Lemma run_timeline_lines (entries : list dict) place (s : S) :
  run (for_each (map PyDict entries) (fun item =>
         event ← lift (py_get item "event" (PyStr "Unknown"));
         date ← lift (py_get item "date" (PyStr "TBD"));
         show place (st_write ("**" ++ py_str repr event ++ ":** "
                               ++ py_str repr date)))) s
  = (map (fun e => (place, st_write (timeline_line repr e))) entries, s, Return tt).
Proof.
  induction entries as [|e entries IH]; [done|].
  cbn [map for_each]. rewrite run_bind.
  rewrite !run_lift. cbn [py_get]. rewrite run_lift.
  cbn [show run]. rewrite IH. unfold timeline_line.
  by destruct (dict_get "event" e), (dict_get "date" e).
Qed.

(** A numbered section of the summary, for a list of items. *)
Lemma run_numbered_section {B} (items : list pyobj) place
    (line : str -> element) (note : element) (k : unit -> ui S B) (s : S) :
  run ((if truthy (PyList items) then
          each ← lift (py_iter (PyList items));
          for_each (RFPExcelGenerator.enumerate each 1) (fun l =>
            show place (line (numbered repr l)))
        else show place note) ≫= k) s
  = let '(log, s', r) := run (k tt) s in
    (match items with
     | [] => [(place, note)]
     | _ => map (fun l => (place, line (numbered repr l)))
              (RFPExcelGenerator.enumerate items 1)
     end ++ log, s', r).
Proof.
  destruct items as [|x items].
  - cbn [truthy]. rewrite run_show. by destruct (run (k tt) s) as [[? ?] ?].
  - cbn [truthy]. rewrite run_bind, run_lift. cbn [py_iter].
    rewrite (run_for_each_show _ place (fun l => line (numbered repr l))).
    by destruct (run (k tt) s) as [[? ?] ?].
Qed.

Lemma run_timeline_section (entries : list dict) place (note : element) (s : S) :
  run (if truthy (PyList (map PyDict entries)) then
         each ← lift (py_iter (PyList (map PyDict entries)));
         for_each each (fun item =>
           event ← lift (py_get item "event" (PyStr "Unknown"));
           date ← lift (py_get item "date" (PyStr "TBD"));
           show place (st_write ("**" ++ py_str repr event ++ ":** "
                                 ++ py_str repr date)))
       else show place note) s
  = (match entries with
     | [] => [(place, note)]
     | _ => map (fun e => (place, st_write (timeline_line repr e))) entries
     end, s, Return tt).
Proof.
  destruct entries as [|e entries]; [done|].
  change (truthy (PyList (map PyDict (e :: entries)))) with true. cbv iota.
  rewrite run_lift. cbn [py_iter]. apply run_timeline_lines.
Qed.

Lemma py_get_items (d : dict) key :
  well_shaped d -> key ∈ ["client_problems"; "requirements"; "gotchas"] ->
  py_get (PyDict d) key (PyList []) = Return (PyList (items_of key d)).
Proof.
  intros [Hlists _] Hkey. rewrite py_get_dict. unfold items_of.
  destruct (dict_get key d) as [v|] eqn:E; [|done].
  by destruct (Hlists key v Hkey E) as [l ->].
Qed.

Lemma py_get_records (d : dict) :
  well_shaped d ->
  py_get (PyDict d) "timeline" (PyList [])
  = Return (PyList (map PyDict (records_of "timeline" d))).
Proof.
  intros [_ Hrecords]. rewrite py_get_dict.
  destruct (dict_get "timeline" d) as [v|] eqn:E.
  - destruct (Hrecords v eq_refl) as [entries ->].
    by rewrite (records_of_records _ _ _ E).
  - unfold records_of, items_of. by rewrite E.
Qed.
(** * liquibase/cicd.py: a shallow embedding and its properties

    The script drives an external SQL command-line tool over four changelog
    areas and cleans the XML changelogs around a regeneration.  This file
    embeds, function by function, the parts of [cicd.py] that decide what
    happens to files and when the run is aborted:

    - Python [str] values are lists of Unicode code points ([N]);
    - the filesystem is a finite map from relative paths to file contents
      (regular files only; contents are the decoded text);
    - effects are threaded through a small state-and-exception monad whose
      state carries the files, the external database and a trace of the
      filesystem and subprocess calls the script itself performs;
    - the external tool is a parameter: the script only sees its exit code,
      its output and whatever it did to the files;
    - [logging] calls have no influence on control flow or on files and are
      left out, except [log.getLogger()], which raises. *)

From Stdlib Require Import Ascii String List ZArith Lia Bool.
From stdpp Require Import gmap strings list fin_maps.

Local Open Scope N_scope.
Local Open Scope list_scope.

(** ** Text *)

Abbreviation char := N (only parsing).
Abbreviation str := (list N) (only parsing).

(** A string literal of the source, as a list of code points. *)
Definition lit (s : string) : str :=
  map N_of_ascii (list_ascii_of_string s).

Definition LF : char := 10.
Definition CR : char := 13.

(** [str.isspace] on one character: the code points Python treats as
    whitespace in [strip()] and [split()]. *)
Definition isspace (c : char) : bool :=
  ((9 <=? c) && (c <=? 13)) || ((28 <=? c) && (c <=? 32))
  || (c =? 133) || (c =? 160) || (c =? 5760)
  || ((8192 <=? c) && (c <=? 8202)) || (c =? 8232) || (c =? 8233)
  || (c =? 8239) || (c =? 8287) || (c =? 12288).

(** The line boundaries of [str.splitlines]. *)
Definition is_linebreak (c : char) : bool :=
  ((10 <=? c) && (c <=? 13)) || ((28 <=? c) && (c <=? 30))
  || (c =? 133) || (c =? 8232) || (c =? 8233).

(** [s.startswith(p)] *)
Fixpoint startswith (s p : str) {struct p} : bool :=
  match p, s with
  | [], _ => true
  | _ :: _, [] => false
  | c :: p', d :: s' => (c =? d) && startswith s' p'
  end.

(** [x in s] for strings: [x] occurs in [s] as a contiguous substring. *)
Fixpoint str_in (x s : str) : bool :=
  startswith s x ||
  match s with
  | [] => false
  | _ :: s' => str_in x s'
  end.

(** The truth value of [line.strip()]: some character is not whitespace. *)
Definition strip_nonempty (line : str) : bool :=
  existsb (fun c => negb (isspace c)) line.

(** [s.split()]: the maximal runs of non-whitespace characters, in order. *)
Fixpoint split_from (cur : str) (s : str) : list str :=
  match s with
  | [] => match cur with [] => [] | _ => [cur] end
  | c :: s' =>
      if isspace c
      then match cur with
           | [] => split_from [] s'
           | _ => cur :: split_from [] s'
           end
      else split_from (cur ++ [c]) s'
  end.

Definition split (s : str) : list str := split_from [] s.

(** [s.replace(old, new)] for a non-empty [old]: leftmost, non-overlapping. *)
Fixpoint replace_from (fuel : nat) (old new s : str) : str :=
  match fuel with
  | O => s
  | S fuel' =>
      match s with
      | [] => []
      | c :: s' =>
          if startswith s old
          then new ++ replace_from fuel' old new (drop (length old) s)
          else c :: replace_from fuel' old new s'
      end
  end.

Definition replace (old new s : str) : str :=
  replace_from (length s) old new s.

(** ** Lines *)

(** [f.readline()] on a file opened in text mode with the default
    [newline=None]: the line ends at the first ["\n"], ["\r\n"] or ["\r"],
    and the terminator is handed to the caller as ["\n"].  Returns the line
    and what is left of the file. *)
Fixpoint readline (s : str) : str * str :=
  match s with
  | [] => ([], [])
  | c :: s' =>
      if c =? LF then ([LF], s')
      else if c =? CR then
        match s' with
        | d :: s'' => if d =? LF then ([LF], s'') else ([LF], s')
        | [] => ([LF], [])
        end
      else let '(l, r) := readline s' in (c :: l, r)
  end.

(** [for line in f]: every line [readline] yields until the end of file. *)
Fixpoint file_lines (s : str) : list str :=
  match s with
  | [] => []
  | c :: s' =>
      if c =? LF then [LF] :: file_lines s'
      else if c =? CR then
        match s' with
        | d :: s'' =>
            if d =? LF then [LF] :: file_lines s'' else [LF] :: file_lines s'
        | [] => [[LF]]
        end
      else match file_lines s' with
           | [] => [[c]]
           | l :: ls => (c :: l) :: ls
           end
  end.

(** [s.splitlines()]: lines without their terminators; ["\r\n"] is one
    boundary, and a final terminator does not open an empty last line. *)
Fixpoint splitlines (s : str) : list str :=
  match s with
  | [] => []
  | c :: s' =>
      if is_linebreak c then
        if c =? CR then
          match s' with
          | d :: s'' => if d =? LF then [] :: splitlines s'' else [] :: splitlines s'
          | [] => [[]]
          end
        else [] :: splitlines s'
      else match splitlines s' with
           | [] => [[c]]
           | l :: ls => (c :: l) :: ls
           end
  end.

(** ** Regular expressions

    [re.search] is only used for its truth value, so a pattern is modelled
    by the language it denotes and matched with derivatives; greedy and
    lazy repetition denote the same language. *)

Inductive regex : Type :=
  | Void
  | Eps
  | Chr (p : char → bool)
  | Cat (r1 r2 : regex)
  | Alt (r1 r2 : regex)
  | Star (r : regex).

Fixpoint nullable (r : regex) : bool :=
  match r with
  | Void => false
  | Eps => true
  | Chr _ => false
  | Cat r1 r2 => nullable r1 && nullable r2
  | Alt r1 r2 => nullable r1 || nullable r2
  | Star _ => true
  end.

Fixpoint deriv (c : char) (r : regex) : regex :=
  match r with
  | Void => Void
  | Eps => Void
  | Chr p => if p c then Eps else Void
  | Cat r1 r2 =>
      if nullable r1
      then Alt (Cat (deriv c r1) r2) (deriv c r2)
      else Cat (deriv c r1) r2
  | Alt r1 r2 => Alt (deriv c r1) (deriv c r2)
  | Star r1 => Cat (deriv c r1) (Star r1)
  end.

(** [re.fullmatch]: the whole string is in the language. *)
Fixpoint matches (r : regex) (s : str) : bool :=
  match s with
  | [] => nullable r
  | c :: s' => matches (deriv c r) s'
  end.

(** Any character at all. *)
Definition any_char : regex := Chr (fun _ => true).

(** [.] without [re.DOTALL]: any character except a newline. *)
Definition dot : regex := Chr (fun c => negb (c =? LF)).

(** A run of literal characters. *)
Definition lits (x : str) : regex :=
  foldr (fun c r => Cat (Chr (N.eqb c)) r) Eps x.

(** The truth value of [re.search(r, s)]: some substring of [s] matches. *)
Definition re_search (r : regex) (s : str) : bool :=
  matches (Cat (Star any_char) (Cat r (Star any_char))) s.

Definition dquote : char := 34.

(** The three literal pieces of the pattern of [pre_generate].  In the
    Python string the escapes [\<], [\(] and [\)] reach [re] unchanged and
    there denote the literal characters [<], [(] and [)]. *)
Definition changeSet_open : str := lit "<changeSet".
Definition author_open : str := lit "author=" ++ [dquote] ++ lit "(".
Definition generated_close : str := lit ")-Generated" ++ [dquote].

(** The pattern: [<changeSet], any characters, [author=] with an opening
    quote and an opening parenthesis, any characters, a closing parenthesis
    with [-Generated] and a closing quote, any characters. *)
Definition generated_re : regex :=
  Cat (lits changeSet_open)
    (Cat (Star dot)
       (Cat (lits author_open)
          (Cat (Star dot)
             (Cat (lits generated_close) (Star dot))))).


(** ** Paths and [glob] *)

(** [os.path.join(a, b)] on POSIX. *)
Definition path_join (a b : str) : str :=
  if startswith b (lit "/") then b
  else match last a with
       | None => b
       | Some c => if c =? 47 then a ++ b else a ++ lit "/" ++ b
       end.

(** [s.lstrip(...)] for the characters satisfying [f]. *)
Fixpoint lstrip_while (f : char → bool) (s : str) : str :=
  match s with
  | [] => []
  | c :: s' => if f c then lstrip_while f s' else s
  end.

(** [os.path.dirname(p)] on POSIX: everything up to the last slash,
    without trailing slashes unless it consists of slashes only. *)
Definition dirname (p : str) : str :=
  let head := reverse (lstrip_while (fun c => negb (c =? 47)) (reverse p)) in
  if forallb (N.eqb 47) head then head
  else reverse (lstrip_while (N.eqb 47) (reverse head)).
(** * remotion_minimal: the diffusion schedule engine and its Gaussian utilities

    A shallow embedding of the numerical core of the animation components:
    the four [makeAlphaBar*] schedule builders and their dispatcher, the
    interpolated read of a schedule and the closed-form forward sample
    x_t = sqrt(ab) * x0 + sqrt(1 - ab) * eps, the [mulberry32] generator with
    the Box-Muller sampler [randn], the Fisher-Yates [seededShuffle] of the
    jigsaw element, and the Gaussian kernel density estimate [kde].

    Number model.  A JavaScript [number] is embedded as follows.
    - Values that the code treats as 32-bit integers (the state words of
      [mulberry32]) are integers of [Z]; [ToInt32] and [ToUint32] write out the
      wrap-around of the bit operators.
    - The output of [mulberry32] is the rational k / 2^32 of [Q], and the index
      computation of the shuffle is carried out in [Q], so that it evaluates.
    - Every other number is a real of [R].  Where nothing else is said the
      arithmetic is the exact one, and a fact that needs exactness says
      so.  The two ways in which the code can leave the finite numbers are
      kept visible through [option]: [Math_sqrt] and [Math_log] have no
      value outside their domain (JavaScript answers NaN, or -Infinity for
      the logarithm of 0), and an array read at a position that is not an
      index of the array has no value (JavaScript answers [undefined],
      which arithmetic turns into NaN).
    - Where the rounding of binary64 decides what can be said (the
      interpolated read, the products of the schedules, the two scales,
      the timeline of the image composition) the operations take a
      rounding [rnd] as a parameter: every arithmetic result is [rnd] of
      the exact result, and the facts hold for every [rnd] with the
      properties of [Fp.rounding], which rounding to nearest has as long
      as nothing overflows.  Exact arithmetic is the instance [Fp.exact].
    - A fact stated over exact reals says so, and says where binary64
      departs from it.
    - [B64] is the same code on the binary64 numbers of the kernel
      (primitive floats): it evaluates, and shows on concrete inputs what
      the rounded operations return. *)

From Stdlib Require Import Floats.
From Stdlib Require Import String Bool ZArith QArith Qround Reals Qreals.
From Stdlib Require Import List Permutation Lra Lia.
Import ListNotations.
(** * download_gsc_data.py: a shallow embedding and its verified properties

    The program authenticates against the Search Console API, sends one
    [searchanalytics.query] request per report over the whole date range,
    reshapes the answer into a pandas DataFrame and writes one CSV file per
    date.  The embedding follows the source function by function:

    - Python exceptions are values of [exn]; a computation is a function
      from the [world] (file system and heap of list objects) to an
      [outcome]: a result or a raised exception, the world afterwards and
      the effects it performed, in order;
    - the libraries the program calls (google-auth, googleapiclient, the
      operating system) are an environment the development is parametric
      in; pandas, [os.path.join] and [datetime] are modelled by the
      functions the program uses;
    - Python lists passed by reference (the [dimensions] argument) live in
      the heap and are named by their location;
    - a [str] is a [string] whose characters are the code points below 256,
      an [int] is a [Z], and the numbers of a response are rationals, which
      the program only carries along. *)

From Stdlib Require Import Ascii String.
From Stdlib Require QArith.
From stdpp Require Import base option list sorting strings gmap.

Local Open Scope Z_scope.

(** ** Exceptions and results *)

(** The exception classes the program distinguishes in its handlers.  All
    of them derive from [Exception]; [FileNotFoundError] derives from
    [OSError]. *)
Inductive exn : Type :=
  | FileNotFoundError
  | OSError
  | HttpError
  | ValueError
  | KeyError
  | TypeError
  | OtherException.

#[global] Instance exn_eq_dec : EqDecision exn.
Proof. solve_decision. Defined.

Inductive result (A : Type) : Type :=
  | Ret (a : A)
  | Raise (e : exn).
Arguments Ret {A} a.
Arguments Raise {A} e.

(** ** Dates: [datetime.datetime.strptime(s, '%Y-%m-%d').date()] and
       [date.strftime('%Y-%m-%d')] *)

Module Datetime.

Record date : Type := Date { year : Z; month : Z; day : Z }.

Definition in_range (lo hi : ascii) (c : ascii) : bool :=
  ((nat_of_ascii lo <=? nat_of_ascii c) && (nat_of_ascii c <=? nat_of_ascii hi))%nat.

(** [\d]: over the code points below 256 the decimal digits are "0".."9". *)
Definition is_digit (c : ascii) : bool := in_range "0" "9" c.

(** [int(c)] of one digit; a space counts for nothing, as in [int(" 5")]. *)
Definition digit_value (c : ascii) : Z :=
  if is_digit c then Z.of_nat (nat_of_ascii c) - 48 else 0.

Definition int_of_digits (l : list ascii) : Z :=
  foldl (fun acc c => 10 * acc + digit_value c) 0 l.

(** One character of a class, then the rest: the ways to match, in the
    order the regular-expression engine tries them. *)
Definition re_class (p : ascii -> bool) (s : list ascii) : list (ascii * list ascii) :=
  match s with
  | c :: r => if p c then [(c, r)] else []
  | [] => []
  end.

Definition re_lit (c : ascii) (s : list ascii) : list (list ascii) :=
  snd <$> re_class (fun x => bool_decide (x = c)) s.

(** Two classes in a row, giving the two-character text matched. *)
Definition re_class2 (p q : ascii -> bool) (s : list ascii)
  : list (Z * list ascii) :=
  '(a, r) ← re_class p s;
  '(b, r') ← re_class q r;
  [(int_of_digits [a; b], r')].

Definition re_class1 (p : ascii -> bool) (s : list ascii)
  : list (Z * list ascii) :=
  '(a, r) ← re_class p s; [(int_of_digits [a], r)].
Definition createEmptyTrendResult (scope : Scope) (filters : Filters)
    (startYear endYear : Z) : PeerTrendResult :=
  {| filter_scope := scope;
     filters := filters;
     yearRange := {| start := Some startYear;
                     end_ := Some endYear;
                     totalYears := endYear - startYear + 1 |};
     dataPoints := [];
     analysis := {| overallTrendDirection := insufficient_data;
                    meanChange := None;
                    meanChangePercent := None;
                    averageAnnualChange := None;
                    averageAnnualGrowthRate := None |} |}.

Definition getPeerTrend (db : Database) (scope : Scope) (filters : Filters)
    (startYear endYear : option Z) : PeerTrendResult :=
  let resolved :=
    if negb (truthyZ startYear) || negb (truthyZ endYear) then
      match yearRangeQuery db scope filters with
      | None => None
      | Some (min_year, max_year) =>
          Some (orZ startYear min_year, orZ endYear max_year)
      end
    else Some (startYear, endYear) in
  match resolved with
  | None =>
      createEmptyTrendResult scope filters
        (toNumber (orZ startYear (Some 0%Z))) (toNumber (orZ endYear (Some 0%Z)))
  | Some (startYear, endYear) =>
      let dataPoints :=
        flat_map (pointsOfYear db scope filters) (loopYears startYear endYear) in
      {| filter_scope := scope;
         filters := filters;
         yearRange := {| start := startYear;
                         end_ := endYear;
                         totalYears := toNumber endYear - toNumber startYear + 1 |};
         dataPoints := dataPoints;
         analysis := analyzeTrend dataPoints |}
  end.

End WithMath.

End PeerTrend.
(** * The PUMA mapping pipeline: windowed accumulation, reconstruction
      trigger, mesh fusion and checkpointing

    Shallow embedding of [main] in [apps/pipelines/slam/puma_pipeline.py].
    The driving loop is embedded statement by statement in a small
    trace-and-exception monad; the geometry back end (Open3D and the [puma]
    package) is an interface, [Backend]. *)

From Stdlib Require Import ZArith List String Ascii Bool Lia.
Import ListNotations.
Local Open Scope string_scope.
Local Open Scope list_scope.
Local Open Scope Z_scope.

(** ** Python values and built-ins used by the script *)

Module Py.

(** The exceptions the embedded statements can raise. *)
Inductive exn : Type :=
| IndexError     (* [l[i]] with [i] outside the list *)
| ValueError     (* [deque(maxlen=k)] with [k < 0] *)
| OverflowError. (* [deque(maxlen=k)] with [k] above [sys.maxsize] *)

(** [sys.maxsize] of a 64-bit CPython, the largest [Py_ssize_t]. *)
Definition ssize_t_max : Z := 2 ^ 63 - 1.

(** What [deque(maxlen=k)] raises, if anything: [ValueError] for a negative
    [maxlen], [OverflowError] for one that does not fit a [Py_ssize_t]. *)
Definition deque_maxlen_error (k : Z) : option exn :=
  if k <? 0 then Some ValueError
  else if ssize_t_max <? k then Some OverflowError
  else None.

(** [len(l)] as a Python integer. *)
Definition len {A : Type} (l : list A) : Z := Z.of_nat (List.length l).

(** [l[i]]: non-negative indices count from the front, negative ones from
    the back, anything else raises [IndexError] ([None] here). *)
Definition index {A : Type} (l : list A) (i : Z) : option A :=
  if (0 <=? i) && (i <? len l) then nth_error l (Z.to_nat i)
  else if (- len l <=? i) && (i <? 0) then nth_error l (Z.to_nat (len l + i))
  else None.

(** [range(a, b)]: the integers [a, a+1, ..., b-1]; empty when [b <= a]. *)
Definition range (a b : Z) : list Z :=
  map (fun k => a + Z.of_nat k) (seq 0 (Z.to_nat (b - a))).

(** [d.append(x)] on a [collections.deque] built with [maxlen]: the element
    goes to the right end and, if the deque is then longer than [maxlen],
    the leftmost element is dropped. *)
Definition deque_append {A : Type} (maxlen : Z) (d : list A) (x : A) : list A :=
  let d' := d ++ [x] in
  if maxlen <? len d' then tl d' else d'.

Definition starts_with_sep (s : string) : bool :=
  match s with
  | String c _ => Ascii.eqb c "/"
  | EmptyString => false
  end.

Fixpoint ends_with_sep (s : string) : bool :=
  match s with
  | EmptyString => false
  | String c EmptyString => Ascii.eqb c "/"
  | String _ s' => ends_with_sep s'
  end.

(** [os.path.join(a, b)] on a POSIX system. *)
Definition os_path_join (a b : string) : string :=
  if starts_with_sep b then b
  else if (String.length a =? 0)%nat || ends_with_sep a then (a ++ b)%string
  else (a ++ "/" ++ b)%string.

End Py.

(** ** The collaborators of the controller

    Everything [main] calls but does not define: the configuration object,
    Open3D's point clouds and triangle meshes, and the [puma] helpers. *)

Class Backend : Type := {
  Config : Type;
  out_dir : Config -> string;            (* config.out_dir *)
  acc_frame_count : Config -> Z;         (* config.acc_frame_count *)
  acc_map_count : Config -> Z;           (* config.acc_map_count *)
  PointCloud : Type;
  Pose : Type;
  Mesh : Type;
  (* o3d.io.read_point_cloud(name) *)
  read_point_cloud : string -> PointCloud;
  (* puma.preprocessing.preprocess(raw_scan, config) *)
  preprocess : PointCloud -> Config -> PointCloud;
  (* scan.transform(pose) *)
  transform : PointCloud -> Pose -> PointCloud;
  (* create_mesh_from_map(local_map, config.depth, config.n_threads,
     config.min_density)[0] *)
  create_mesh_from_map : list PointCloud -> Config -> Mesh;
  (* o3d.geometry.TriangleMesh() *)
  TriangleMesh_new : Mesh;
  (* global_mesh += mesh *)
  mesh_iadd : Mesh -> Mesh -> Mesh;
  (* m.remove_duplicated_triangles() *)
  remove_duplicated_triangles : Mesh -> Mesh;
  (* m.remove_duplicated_vertices() *)
  remove_duplicated_vertices : Mesh -> Mesh
}.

What to do: Gather each line of the records holding the string "integers".

Answer to this task:
    - Values that the code treats as 32-bit integers (the state words of
      [mulberry32]) are integers of [Z]; [ToInt32] and [ToUint32] write out the
(** [range(a, b)]: the integers [a, a+1, ..., b-1]; empty when [b <= a]. *)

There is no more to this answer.